In a letter to students, President Gregory G. Dell’Omo and Vice President for Student Affairs Leanna Fenneberg said Chick-fil-A would not adequately contribute to a “welcoming environment.”
Students voted in favor of adding the restaurant during a poll a few weeks ago, but, now that they had their decision overridden by the school administration, they are asked to head back to the drawing board.
A Washington Examiner op-ed reports: “Chick-fil-A was voted No. 1, but the school sent out a second survey a few weeks ago and Chick-fil-A had been removed as an option altogether.”

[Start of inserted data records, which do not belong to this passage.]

(** Proving and verifying on such a tree. *)
Lemma filled_prove tags tree b tb stored classes fields data os typed :
  cryptoSizes -> filled tree b tb stored -> GetMaxOrderForDocument tags <= 62 ->
  Forall3 (fieldAt tags classes stored) fields data os ->
  let idx := os ++ if typed : bool then [63] else [] in
  proveIn tags classes fields tree (if typed then Some 63 else None)
  = (Ok (proverProveMultiple (replicate (length idx) (rootOf tree)) (replicate (length idx) (polyOf b)) idx 64),
     (Commit tree false).2).
Proof.
  intros Hcs [Hg Hr _ _ _] Hmax Hall idx. unfold proveIn.
  rewrite (proj1 (rootPolynomial_spec tree b Hcs Hg Hr)).
  rewrite polySize_width, (keyWidth_one _ Hmax), (proveIndices_spec _ _ _ _ _ _ Hall).
  unfold idx. by destruct typed.
Qed.

Lemma filled_verify tags tree b tb stored classes fields data os typed :
  cryptoSizes -> proverComplete -> filled tree b tb stored ->
  0 <= GetMaxOrderForDocument tags <= 62 ->
  (forall o, is_Some (stored o) -> 0 <= o <= GetMaxOrderForDocument tags) ->
  Forall3 (fieldAt tags classes stored) fields data os -> typed = true \/ fields <> [] ->
  let idx := os ++ if typed : bool then [63] else [] in
  let mp := proverProveMultiple (replicate (length idx) (rootOf tree))
              (replicate (length idx) (polyOf b)) idx 64 in
  fitsMultiproof mp ->
  verifyIn tags classes fields [] (rootOf tree) (Multiproof_ToBytes mp) data
    (if typed then Some 63 else None) (if typed then Some tb else None) = Ok true.
Proof.
  intros Hcs Hprov [Hg Hr Hl Hty Hfi] Hmax Hst Hall Hsome idx mp Hfit.
  destruct (evaluations_slots _ _ _ _ _ _ b Hcs Hl Hfi Hall) as (Eev & Hrange & Hl1 & Hl2).
  unfold verifyIn. destruct (Z.eqb_spec (Z.of_nat (length fields)) (Z.of_nat (length data))); [|lia].
  cbn [negb length Z.of_nat Z.ltb Z.compare andb].
  assert (forall o, is_Some (stored o) -> o <= GetMaxOrderForDocument tags) as Hst' by (intros o Ho; apply Hst, Ho).
  pose proof (verifyEntries_spec tags classes stored fields data os [] _ Hmax Hst' Hall) as Eve.
  cbn [app length] in Eve. rewrite Eve, Eev. cbn [mbind result_bind].
  rewrite <- (app_nil_r (Multiproof_ToBytes mp)), (Multiproof_FromBytes_ToBytes mp [] Hfit).
  cbn [mbind result_bind]. rewrite polySize_width, (keyWidth_one _ (proj2 Hmax)).
  set (es := zip os _ ++ _). assert (es.*1 = idx /\ es.*2 = slotAt (polyOf b) <$> idx) as [E1 E2].
  { unfold es, idx. rewrite !fmap_app, fst_zip, snd_zip by (rewrite length_fmap; lia).
    split; [by destruct typed|]. f_equal. destruct typed; [|done]. cbn [fmap list_fmap snd]. f_equal.
    rewrite slotAt_child by (done || lia). by rewrite <- Hty. }
  assert (length es = length idx) as El by (by rewrite <- E1, length_fmap). rewrite E1, E2, El.
  destruct (rootPolynomial_spec tree b Hcs Hg Hr) as [_ Ec]. unfold mp. rewrite Ec. f_equal.
  apply slots_verify; [done| | |].
  - unfold idx. destruct typed; [by destruct os|]. destruct Hsome as [|Hne]; [done|].
    rewrite app_nil_r. intros ->. by destruct fields.
  - unfold polyOf. destruct (lookup_lt_is_Some_2 (Children b) 0) as [oc E]; [lia|].
    destruct (slots_slice (proj1 Hcs) _ _ _ E) as [-> _]. by rewrite Hl.
  - unfold idx. apply Forall_app. split; [done|]. destruct typed; [|done].
    constructor; [lia|done].
Qed.

(** Proofs of fields verify.  Fill a new tree by setting fields of a class of a
    document whose orders are at most 62, and prove any fields that were set, with or
    without the type at index 63.  Proving succeeds, leaves the stored entries alone, and
    VerifyWithType accepts the proof's bytes against the tree's root together with the
    values last set (and the type hash), for every complete inclusion prover. *)
Theorem rdf_proof_complete (m : RDFMultiprover.t) (document : string) (tags : TagsByClass)
    (domain : bytes) (class : string) (h : Z) (sets : list (string * bytes))
    (classes fields : list string) (data : list bytes) (typed : bool) :
  cryptoSizes -> proverComplete -> schemaOk document tags domain class h ->
  RDFMultiprover.cacheOk m -> fieldsExist tags class sets -> sets <> [] ->
  GetMaxOrderForDocument tags <= 62 ->
  let stored o := lastOf o (ordersOf tags class sets) in
  Forall2 (fun f d => exists o, fieldAt tags classes stored f d o) fields data ->
  typed = true \/ fields <> [] ->
  let typeIndex := if typed then Some 63 else None in
  let typeData := if typed then Some (be 32 h) else None in
  exists tree m1 mp tree' m2,
    setAll m document domain class sets emptyTree = (Ok tree, m1)
    /\ RDFMultiprover.ProveWithType m1 classes document fields tree typeIndex = (Ok mp, tree', m2)
    /\ contents tree' = contents tree
    /\ (fitsMultiproof mp ->
        (RDFMultiprover.VerifyWithType m2 classes document fields [] (Commit tree false).1
           (Multiproof_ToBytes mp) data typeIndex typeData).1 = Ok true).
Proof.
  intros Hcs Hprov Hs Hm Hf Hne Hmax stored Hfields Hsome typeIndex typeData.
  destruct (setAll_filled m document tags domain class h sets Hcs Hs Hm Hf Hne Hmax)
    as (tree & m1 & b & Eset & Hm1 & Hfill & Hst). fold stored in Hfill, Hst.
  destruct (Forall3_choose _ _ _ Hfields) as [os Hall].
  pose proof (filled_prove tags tree b _ stored classes fields data os typed Hcs Hfill Hmax Hall) as Ep.
  destruct (RDFMultiprover.withDocumentAndTree_Ok m1 document tree tags
    (fun tags => proveIn tags classes fields tree typeIndex) Hm1 (schema_parses _ _ _ _ _ Hs)) as [Er Hm2].
  fold (RDFMultiprover.ProveWithType m1 classes document fields tree typeIndex) in Er, Hm2.
  destruct (RDFMultiprover.ProveWithType m1 classes document fields tree typeIndex) as [r m2] eqn:E.
  cbn [fst snd] in Er, Hm2. subst r. unfold typeIndex in E. rewrite Ep in E.
  eexists tree, m1, _, _, m2. split_and!; [done|exact E| |].
  - by apply (Commit_good (proj1 Hcs) (proj2 Hcs) tree false (filled_good _ _ _ _ Hfill)).
  - intros Hfit. unfold RDFMultiprover.VerifyWithType.
    rewrite (proj1 (RDFMultiprover.withDocument_Ok m2 document tags _ Hm2 (schema_parses _ _ _ _ _ Hs))).
    rewrite rootOf_Commit by apply Hfill. apply (filled_verify tags tree b _ stored classes fields data os typed); try done.
    split; [|done]. destruct Hf as [|[f v] sets' [tag Etag] _]; [done|].
    pose proof (classTag_max _ _ _ _ Etag). pose proof (schema_orders _ _ _ _ _ Hs _ _ Etag). lia.
Qed.
End completeness.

In the letter, Dell’Omo and Fenneberg said they rejected Chick-fil-A “based on the company’s record widely perceived to be in opposition to the LGBTQ+ community.” So, it was removed from consideration.
“That decision required a difficult assessment of competing interests,” the letter continued. “We sought to be thoughtful and fair in balancing the desire to provide satisfying options for a new on-campus restaurant while also being faithful to our values of inclusion.”
They added: “The choices in this situation, like in so many others, were imperfect. They challenged us to reflect on our values and consider what kind of community we want to provide for those who live and learn at Rider University. Ultimately, we decided to lean in the direction of creating a welcoming environment where differences can be appreciated and where each individual can expect to experience dignity and respect.”
So, in staying true to their “values of inclusion” they are excluding the restaurant—a point the administrators directly addressed:
We understand that some may view the decision as being just another form of exclusion. We want to be clear that this was not the spirit in which the decision was made. We fully acknowledge an organization’s right to hold these beliefs, just as we acknowledge the right for individuals in our community and elsewhere to also personally hold the same beliefs.
Not looking to get blamed for removing their student’s number one choice from consideration, the administrators said it was not even their decision to make. They said “this issue is one that goes beyond our decision” as it “touches on a complex conversation taking place throughout the country.”
We believe this is a conversation worth having, and we encourage dialogue to take place where many individuals with different perspectives can engage one another respectfully. As an institution of higher learning, we believe strongly in the open exchange of ideas and positions — especially around a complex issue such as this one.
Chick-fil-A and its founder S. Truett Cathy have had a history of supporting organizations which favor traditional marriage. Despite this, as the Washington Examiner op-ed points out, Chick-fil-A continues to be favored among a nation that is increasingly pro-gay marriage:
Note: The author of this article has included commentary that expresses an opinion and analysis of the facts.
The restaurant’s anti-gay reputation, such as it exists, goes back to its history of corporate donations to Christian organizations and advocacy groups, including ones that oppose same-sex marriage. But there’s little evidence of a “widely perceived” belief that people think they can’t eat the chicken anyway — even gay and transgendered people.
Likewise, Chick-fil-A this year received the highest rating among fast food restaurants, amid a population that overwhelmingly supports same-sex marriage, according to one poll from this May. The American American Customer Satisfaction Index 2018 reportfound that Chick-fil-A got 87 points out of 100, based on a survey of 22,500 restaurant-goers.